Work item:
Only one stretch of the data below is wanted: the lines from the one with "destruct (get_commit_idx g p" through the one with "unfold commit_tree_index in Hnone.", repeated exactly.

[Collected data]
***

(** Everything after the commit graph is built. *)
Definition assemble (ix : RepositoryIndex) (g : GitMetadataGraph) : Timed (list GitBlobMetadata) :=
  let '(ix, g) := compact_candidate_trees ix g in
  let* meta_result := tcatch (get_repo_metadata_with_deadline late ix find_tree globs g) in
  check_deadline late ;;*
  let blobs := map (fun o => {| blob_oid := o; first_seen := [] |}) (idx_to_oid (blobs ix)) in
  check_deadline late ;;*
  match meta_result with
  | inr _ => tret blobs
  | inl metadata =>
    let* blobs := tfold (assemble_commit ix) metadata blobs in
    check_deadline late ;;*
    let blobs := omap retain_blob blobs in
    check_deadline late ;;*
    tret blobs
  end.

(** The index with its prepass: [None] when no blob is left. *)
Definition prepare (minimum_blobs : Z) : Timed (option RepositoryIndex) :=
  let* ix := new_with_deadline late header objects in
  match filter with
  | Some f =>
    if (minimum_blobs <=? Z.of_nat (num_blobs ix))%Z then
      let* ix := retain_content_candidates late header find_blob f ix in
      if Nat.eqb (num_blobs ix) 0 then tret None
      else let* ix := prepare_candidate_trees late find_tree order ix in tret (Some ix)
    else tret (Some ix)
  | None => tret (Some ix)
  end.

Definition run_with_minimum_blobs (minimum_blobs : Z) : Timed (list GitBlobMetadata) :=
  check_deadline late ;;*
  let* prepared := prepare minimum_blobs in
  match prepared with
  | None => tret []
  | Some ix => let* g := build_graph ix in assemble ix g
  end.

Definition run_with_deadline : Timed (list GitBlobMetadata) := run_with_minimum_blobs CONTENT_PREPASS_MIN_BLOBS.
End Enumerator.

(** ** The commit graph that is built *)

Section Graph.
Context (ix : RepositoryIndex) (find_commit : oid -> option CommitObject).

(** The parents of a commit object, and its tree when it is indexed. *)
Definition git_parent (p c : oid) : Prop := exists commit, find_commit c = Some commit /\ In p (commit_parents commit).
Definition commit_tree_index (o : oid) : option nat :=
  match find_commit o with Some commit => get_tree_index ix (commit_tree commit) | None => None end.
Definition node_oid (g : GitMetadataGraph) (i : nat) : option oid := option_map commit_oid (nodes g !! i).

(** The commits in [P] were added. *)
Record graph_inv (P : oid -> Prop) (g : GitMetadataGraph) : Prop := {
  gi_map o i : commit_oid_to_node_idx g !! o = Some i <-> node_oid g i = Some o;
  gi_edges e p c : edges g !! e = Some (p, c) ->
    exists po co, node_oid g p = Some po /\ node_oid g c = Some co /\ git_parent po co;
  gi_trees c md t : nodes g !! c = Some md -> tree_idx md = Some t -> commit_tree_index (commit_oid md) = Some t;
  gi_done o t : P o -> commit_tree_index o = Some t -> exists i, nodes g !! i = Some {| commit_oid := o; tree_idx := Some t |}
}.

Lemma graph_empty_inv : graph_inv (fun _ => False) graph_empty.
Proof. by constructor. Qed.

Lemma get_commit_idx_inv P g o t i g' :
  graph_inv P g -> (t = None \/ t = commit_tree_index o) -> get_commit_idx g o t = (i, g') ->
  graph_inv P g' /\ node_oid g' i = Some o /\ edges g' = edges g /\
  (forall j x, node_oid g j = Some x -> node_oid g' j = Some x) /\
  forall t', t = Some t' -> nodes g' !! i = Some {| commit_oid := o; tree_idx := Some t' |}.
Proof.
  intros G Ht. unfold get_commit_idx. destruct (commit_oid_to_node_idx g !! o) as [k|] eqn:Ek.
  - pose proof (proj1 (gi_map _ _ G o k) Ek) as Hk. destruct t as [t'|]; intros [= <- <-]; [|by split_and!].
    set (f := fun md => {| commit_oid := commit_oid md; tree_idx := Some t' |}).
    assert (forall j, node_oid {| commit_oid_to_node_idx := commit_oid_to_node_idx g; nodes := alter f k (nodes g); edges := edges g |} j = node_oid g j) as Hn.
    { intros j. unfold node_oid. cbn. destruct (decide (j = k)) as [->|].
      - rewrite list_lookup_alter_eq. by destruct (nodes g !! k).
      - by rewrite list_lookup_alter_ne. }
    unfold node_oid in Hk. destruct (nodes g !! k) as [mk|] eqn:Emk; [|done]. injection Hk as Hk.
    destruct Ht as [?|Ht]; [done|]. split_and!.
    + constructor.
      * intros o' j. rewrite Hn. apply G.
      * intros e p c He. destruct (gi_edges _ _ G e p c He) as (po & co & ? & ? & ?). exists po, co. by rewrite !Hn.
      * cbn. intros c md t2 Hc Ht2. destruct (decide (c = k)) as [->|].
        -- rewrite list_lookup_alter_eq, Emk in Hc. injection Hc as <-. cbn in *. rewrite Hk, <-Ht. by injection Ht2 as <-.
        -- rewrite list_lookup_alter_ne in Hc by done. by eapply G.
      * intros o' t2 Ho' Ht2. destruct (gi_done _ _ G o' t2 Ho' Ht2) as [j Hj]. exists j. cbn. destruct (decide (j = k)) as [->|].
        -- rewrite Emk in Hj. injection Hj as ->. cbn in Hk. subst o'. rewrite list_lookup_alter_eq, Emk. unfold f. cbn. congruence.
        -- by rewrite list_lookup_alter_ne.
    + rewrite Hn. unfold node_oid. rewrite Emk. cbn. by rewrite Hk.
    + done.
    + intros j x. by rewrite Hn.
    + intros t2 [= <-]. cbn. rewrite list_lookup_alter_eq, Emk. unfold f. cbn. by rewrite Hk.
  - intros [= <- <-]. set (g' := Build_GitMetadataGraph _ _ _).
    assert (forall j x, node_oid g' j = Some x <-> node_oid g j = Some x \/ j = length (nodes g) /\ x = o) as Hn.
    { intros j x. unfold node_oid. cbn. destruct (Nat.lt_trichotomy j (length (nodes g))) as [Hj|[->|Hj]].
      - rewrite lookup_app_l by done. intuition lia.
      - rewrite lookup_app_r, Nat.sub_diag, (lookup_ge_None_2 (nodes g)) by lia. simpl. intuition congruence.
      - rewrite (lookup_ge_None_2 (nodes g)) by lia. rewrite lookup_ge_None_2 by (rewrite length_app; simpl; lia). simpl. intuition (congruence || lia). }
    split_and!; [|apply Hn; by right|done|intros j x Hj; apply Hn; by left|].
    + constructor; cbn.
      * intros o' j. rewrite lookup_insert_Some, Hn, (gi_map _ _ G). split; [intros [[<- <-]|[_ ?]]; [by right|by left]|].
        intros [Hj|[-> ->]]; [right; split; [|done]|by left]. intros ->. apply (gi_map _ _ G) in Hj. congruence.
      * intros e p c He. destruct (gi_edges _ _ G e p c He) as (po & co & ? & ? & ?). exists po, co.
        split_and!; [apply Hn; by left|apply Hn; by left|done].
      * intros c md t2 [Hc|[Hc [Hk <-]%list_lookup_singleton_Some]]%lookup_app_Some Ht2; [by eapply G|].
        cbn in *. destruct Ht as [->|Ht]; congruence.
      * intros o' t2 Ho' Ht2. destruct (gi_done _ _ G o' t2 Ho' Ht2) as [j Hj]. exists j. by apply lookup_app_l_Some.
    + intros t' ->. cbn. by rewrite lookup_app_r, Nat.sub_diag.
Qed.

Lemma add_parents_inv P g c co ps :
  graph_inv P g -> node_oid g c = Some co -> (forall p, In p ps -> git_parent p co) ->
  graph_inv P (fold_left (add_parent c) ps g).
Proof.
  revert g. induction ps as [|p ps IH]; intros g G Hc Hps; [done|]. cbn [fold_left]. unfold add_parent at 2.
  destruct (get_commit_idx g p None) as [i g'] eqn:E.
  destruct (get_commit_idx_inv P g p None i g' G (or_introl eq_refl) E) as (G' & Hi & He & Hn & _).
  apply IH; [|by apply Hn|intros q Hq; apply Hps; by right]. destruct G' as [G1 G2 G3 G4]. constructor; [done| |done|done].
  cbn. intros e q d [H|[Hl [Hk [= <- <-]]%list_lookup_singleton_Some]]%lookup_app_Some; [by eapply G2|].
  exists p, co. split_and!; [done|by apply Hn|apply Hps; by left].
Qed.

Lemma add_commit_inv P g o :
  graph_inv P g -> graph_inv (fun x => x = o \/ P x) (add_commit find_commit ix o g).
Proof.
  intros G. unfold add_commit.
  assert (commit_tree_index o = None -> graph_inv (fun x => x = o \/ P x) g) as Hnone.
  { intros Ho. destruct G as [G1 G2 G3 G4]. constructor; try done. intros x t [->|Hx] Ht; [congruence|by apply G4]. }
  unfold commit_tree_index in Hnone. destruct (find_commit o) as [commit|] eqn:Ec; [|by apply Hnone].
  destruct (get_tree_index ix (commit_tree commit)) as [t|] eqn:Et; [|by apply Hnone].
  assert (commit_tree_index o = Some t) as Ho by (unfold commit_tree_index; by rewrite Ec).
  destruct (get_commit_idx g o (Some t)) as [i g'] eqn:E.
  destruct (get_commit_idx_inv P g o (Some t) i g' G ltac:(by right) E) as (G' & Hi & He & Hn & Hd).
  eapply add_parents_inv; [|exact Hi|intros p Hp; by exists commit].
  destruct G' as [G1 G2 G3 G4]. constructor; try done. intros x t' [->|Hx] Ht; [|by apply G4].
  exists i. rewrite Ho in Ht. injection Ht as <-. by apply Hd.
Qed.

Lemma build_graph_inv late n g n' :
  build_graph late find_commit ix n = inl (g, n') -> graph_inv (fun o => In o (idx_to_oid (commits ix))) g.
Proof.
  intros H. eapply (tfold_inl_rest _ (fun rest g => exists P, graph_inv P g /\ forall o, In o (idx_to_oid (commits ix)) -> P o \/ In o rest)) in H.
  - destruct H as (P & [G1 G2 G3 G4] & HP). constructor; try done. intros o t Ho. destruct (HP o Ho) as [Hp|[]]. by apply G4.
  - intros o l s m s' m' (P & G & HP) Hs. apply tbind_inl in Hs as (u & m1 & _ & Hs). apply tret_inl in Hs as [<- _].
    exists (fun x => x = o \/ P x). split; [by apply add_commit_inv|]. intros x Hx. destruct (HP x Hx) as [?|[->|?]]; auto.
  - exists (fun _ => False). split; [apply graph_empty_inv|]. intros o Ho. by right.
Qed.

Lemma graph_inv_ok P g : bimap_ok (trees ix) -> graph_inv P g -> graph_ok ix g.
Proof.
  intros Hix [G1 G2 G3 G4]. constructor.
  - intros e p c He. destruct (G2 e p c He) as (po & co & Hp & Hc & _). unfold node_oid, num_nodes in *.
    destruct (nodes g !! p) eqn:E1, (nodes g !! c) eqn:E2; try done. split; by eapply lookup_lt_Some.
  - intros c md t Hc Ht. pose proof (G3 c md t Hc Ht) as H. unfold commit_tree_index in H.
    destruct (find_commit (commit_oid md)); [|done]. by apply (tree_index_oid ix Hix) in H as [_ H].
Qed.
End Graph.

(** ** Assembling the appearances *)

Section Assemble.
Context (late : nat -> bool) (ix : RepositoryIndex) (find_commit : oid -> option CommitObject)
        (parse_time : bytes -> option Time).

(** Blob [i] has the appearance [a]. *)
Definition appears (blobs : list GitBlobMetadata) (i : nat) (a : BlobAppearance) : Prop :=
  exists m, blobs !! i = Some m /\ In a (first_seen m).

(** The appearances that the metadata of some commits gives blob [i]. *)
Definition appearance_of (metadata : list (oid * IntroducedBlobs)) (i : nat) (a : BlobAppearance) : Prop :=
  exists co I o, In (co, I) metadata /\ commit_info find_commit parse_time co = Some (commit_metadata a) /\
    In (o, path a) I /\ get_blob_index ix o = Some i.

(** [blobs'] is [blobs] with the appearances [new] added. *)
Definition extended (blobs blobs' : list GitBlobMetadata) (new : nat -> BlobAppearance -> Prop) : Prop :=
  map blob_oid blobs' = map blob_oid blobs /\
  forall i a, appears blobs' i a <-> appears blobs i a \/ i < length blobs /\ new i a.

Lemma extended_length blobs blobs' new : extended blobs blobs' new -> length blobs' = length blobs.
Proof. intros [H _]. rewrite <-(length_map blob_oid), H. apply length_map. Qed.

Lemma push_appearance_extended cm blobs x :
  extended blobs (push_appearance ix cm blobs x)
    (fun i a => get_blob_index ix (fst x) = Some i /\ a = {| commit_metadata := cm; path := snd x |}).
Proof.
  unfold push_appearance. destruct (get_blob_index ix (fst x)) as [k|] eqn:Ek.
  2: { split; [done|]. intros i a. split; [by left|]. by intros [?|(_ & ? & _)]. }
  set (f := fun b => {| blob_oid := blob_oid b; first_seen := first_seen b ++ [{| commit_metadata := cm; path := snd x |}] |}).
  split.
  - apply list_eq. intros i. rewrite !list_lookup_fmap. destruct (decide (i = k)) as [->|].
    + rewrite list_lookup_alter_eq. by destruct (blobs !! k).
    + by rewrite list_lookup_alter_ne.
  - intros i a. unfold appears. destruct (decide (i = k)) as [->|Hn].
    + rewrite list_lookup_alter_eq. destruct (blobs !! k) as [b|] eqn:Eb; cbn.
      * apply lookup_lt_Some in Eb. split.
        -- intros (m & [= <-] & Hin). cbn in Hin. apply in_app_iff in Hin as [?|[<-|[]]]; [left; by exists b|by right].
        -- intros [(m & [= <-] & ?)|(_ & _ & ->)]; eexists; (split; [done|]); cbn; apply in_app_iff; [by left|right; by left].
      * split; [by intros (m & ? & _)|]. intros [(m & ? & _)|[H _]]; [done|]. apply lookup_lt_is_Some in H. by rewrite Eb in H.
    + rewrite list_lookup_alter_ne by done. split; [by left|]. intros [?|(_ & [= ->] & _)]; done.
Qed.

***

Exercise output:
  destruct (get_commit_idx g p None) as [i g'] eqn:E.
  destruct (get_commit_idx_inv P g p None i g' G (or_introl eq_refl) E) as (G' & Hi & He & Hn & _).
  apply IH; [|by apply Hn|intros q Hq; apply Hps; by right]. destruct G' as [G1 G2 G3 G4]. constructor; [done| |done|done].
  cbn. intros e q d [H|[Hl [Hk [= <- <-]]%list_lookup_singleton_Some]]%lookup_app_Some; [by eapply G2|].
  exists p, co. split_and!; [done|by apply Hn|apply Hps; by left].
Qed.

Lemma add_commit_inv P g o :
  graph_inv P g -> graph_inv (fun x => x = o \/ P x) (add_commit find_commit ix o g).
Proof.
  intros G. unfold add_commit.
  assert (commit_tree_index o = None -> graph_inv (fun x => x = o \/ P x) g) as Hnone.
  { intros Ho. destruct G as [G1 G2 G3 G4]. constructor; try done. intros x t [->|Hx] Ht; [congruence|by apply G4]. }
  unfold commit_tree_index in Hnone. destruct (find_commit o) as [commit|] eqn:Ec; [|by apply Hnone].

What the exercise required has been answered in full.